Data Block Start
(** X18, at a concrete input: the document of [abc] is deleted, read and
    deleted again. *)
Lemma delete_then_get_witness :
  fst (handler example_env (get_of "abc")
         (settle (snd (handler example_env (delete_of "abc") quiet_world))))
  = json 200 [("state", VNull); ("exists", VBool false)]
  /\ fst (handler example_env (delete_of "abc")
            (settle (snd (handler example_env (delete_of "abc") quiet_world))))
     = json 200 [("ok", VBool true); ("deleted", VBool false)].
Proof.
  destruct (delete_then_get example_env (delete_of "abc") (get_of "abc") (delete_of "abc")
              quiet_world (settle (snd (handler example_env (delete_of "abc") quiet_world)))
              "abc" example_document)
    as (Hget & Hdel & _).
  - exact example_env_configured.
  - reflexivity.
  - vm_compute; reflexivity.
  - constructor.
  - vm_compute; reflexivity.
  - reflexivity.
  - reflexivity.
  - reflexivity.
  - reflexivity.
  - reflexivity.
  - reflexivity.
  - vm_compute; reflexivity.
  - reflexivity.
  - vm_compute; reflexivity.
  - split; assumption.
Defined.


(** X20, at a concrete input: the document of [abc] was read with the hash
    [blob7] and has the hash [blob9] when the write comes. *)
Lemma stale_write_refused_witness :
  let r := finish (post_write (config_of example_env) "abc" example_state
                     (GetFound (Some (VStr "blob7")) "" "") rewritten_world) in
  status_code (fst r) = 502 /\ files (snd r) = files rewritten_world.
Proof.
  destruct (stale_write_refused example_env "abc" example_state "blob7" "" ""
              rewritten_world {| f_sha := "blob9"; f_content := "{}" |})
    as (H1 & _ & _ & H2).
  - reflexivity.
  - discriminate.
  - vm_compute; reflexivity.
  - discriminate.
  - reflexivity.
  - split; assumption.
Defined.

(** X21, at a concrete input: the body is the text [null]. *)
Lemma post_null_body_witness :
  let req := {| method := "POST"; query_dash := Some (QStr "abc"); query_list := None;
                body := Some (VStr "null") |} in
  status_code (fst (handler example_env req empty_world)) = 500
  /\ snd (handler example_env req empty_world) = empty_world.
Proof.
  destruct (post_null_body example_env
              {| method := "POST"; query_dash := Some (QStr "abc"); query_list := None;
                 body := Some (VStr "null") |} empty_world "abc" "null")
    as (H & _).
  - exact example_env_configured.
  - reflexivity.
  - vm_compute; reflexivity.
  - destruct H as (H1 & _ & H2); [reflexivity | vm_compute; reflexivity |].
    split; assumption.
Defined.

(** * The Azure DevOps proxy *)

Lemma ado_handler_accepted ADO_PAT req org project queryId pat upstream :
  ado_accepted ADO_PAT req org project queryId pat ->
  Ado.handler ADO_PAT req upstream =
  (Ret (fst (Ado.query org project queryId pat upstream)),
   snd (Ado.query org project queryId pat upstream)).
Proof.
  intros (Hm & Hf & Ho & Hp & Hq & Ht). unfold Ado.handler. rewrite Hm, Hf.
  cbn [String.eqb Ascii.eqb Bool.eqb negb].
  destruct (String.eqb_spec org ""); [contradiction|].
  destruct (String.eqb_spec project ""); [contradiction|].
  destruct (String.eqb_spec queryId ""); [contradiction|].
  destruct (String.eqb_spec pat ""); [contradiction|].
  cbn [orb]. now destruct (Ado.query org project queryId pat upstream).
Qed.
Data Block End
Required action ▸ Each record above is to be reproduced word for word.

Written response ▸
(** X18, at a concrete input: the document of [abc] is deleted, read and
    deleted again. *)
Lemma delete_then_get_witness :
  fst (handler example_env (get_of "abc")
         (settle (snd (handler example_env (delete_of "abc") quiet_world))))
  = json 200 [("state", VNull); ("exists", VBool false)]
  /\ fst (handler example_env (delete_of "abc")
            (settle (snd (handler example_env (delete_of "abc") quiet_world))))
     = json 200 [("ok", VBool true); ("deleted", VBool false)].
Proof.
  destruct (delete_then_get example_env (delete_of "abc") (get_of "abc") (delete_of "abc")
              quiet_world (settle (snd (handler example_env (delete_of "abc") quiet_world)))
              "abc" example_document)
    as (Hget & Hdel & _).
  - exact example_env_configured.
  - reflexivity.
  - vm_compute; reflexivity.
  - constructor.
  - vm_compute; reflexivity.
  - reflexivity.
  - reflexivity.
  - reflexivity.
  - reflexivity.
  - reflexivity.
  - reflexivity.
  - vm_compute; reflexivity.
  - reflexivity.
  - vm_compute; reflexivity.
  - split; assumption.
Defined.


(** X20, at a concrete input: the document of [abc] was read with the hash
    [blob7] and has the hash [blob9] when the write comes. *)
Lemma stale_write_refused_witness :
  let r := finish (post_write (config_of example_env) "abc" example_state
                     (GetFound (Some (VStr "blob7")) "" "") rewritten_world) in
  status_code (fst r) = 502 /\ files (snd r) = files rewritten_world.
Proof.
  destruct (stale_write_refused example_env "abc" example_state "blob7" "" ""
              rewritten_world {| f_sha := "blob9"; f_content := "{}" |})
    as (H1 & _ & _ & H2).
  - reflexivity.
  - discriminate.
  - vm_compute; reflexivity.
  - discriminate.
  - reflexivity.
  - split; assumption.
Defined.

(** X21, at a concrete input: the body is the text [null]. *)
Lemma post_null_body_witness :
  let req := {| method := "POST"; query_dash := Some (QStr "abc"); query_list := None;
                body := Some (VStr "null") |} in
  status_code (fst (handler example_env req empty_world)) = 500
  /\ snd (handler example_env req empty_world) = empty_world.
Proof.
  destruct (post_null_body example_env
              {| method := "POST"; query_dash := Some (QStr "abc"); query_list := None;
                 body := Some (VStr "null") |} empty_world "abc" "null")
    as (H & _).
  - exact example_env_configured.
  - reflexivity.
  - vm_compute; reflexivity.
  - destruct H as (H1 & _ & H2); [reflexivity | vm_compute; reflexivity |].
    split; assumption.
Defined.

(** * The Azure DevOps proxy *)

Lemma ado_handler_accepted ADO_PAT req org project queryId pat upstream :
  ado_accepted ADO_PAT req org project queryId pat ->
  Ado.handler ADO_PAT req upstream =
  (Ret (fst (Ado.query org project queryId pat upstream)),
   snd (Ado.query org project queryId pat upstream)).
Proof.
  intros (Hm & Hf & Ho & Hp & Hq & Ht). unfold Ado.handler. rewrite Hm, Hf.
  cbn [String.eqb Ascii.eqb Bool.eqb negb].
  destruct (String.eqb_spec org ""); [contradiction|].
  destruct (String.eqb_spec project ""); [contradiction|].
  destruct (String.eqb_spec queryId ""); [contradiction|].
  destruct (String.eqb_spec pat ""); [contradiction|].
  cbn [orb]. now destruct (Ado.query org project queryId pat upstream).
Qed.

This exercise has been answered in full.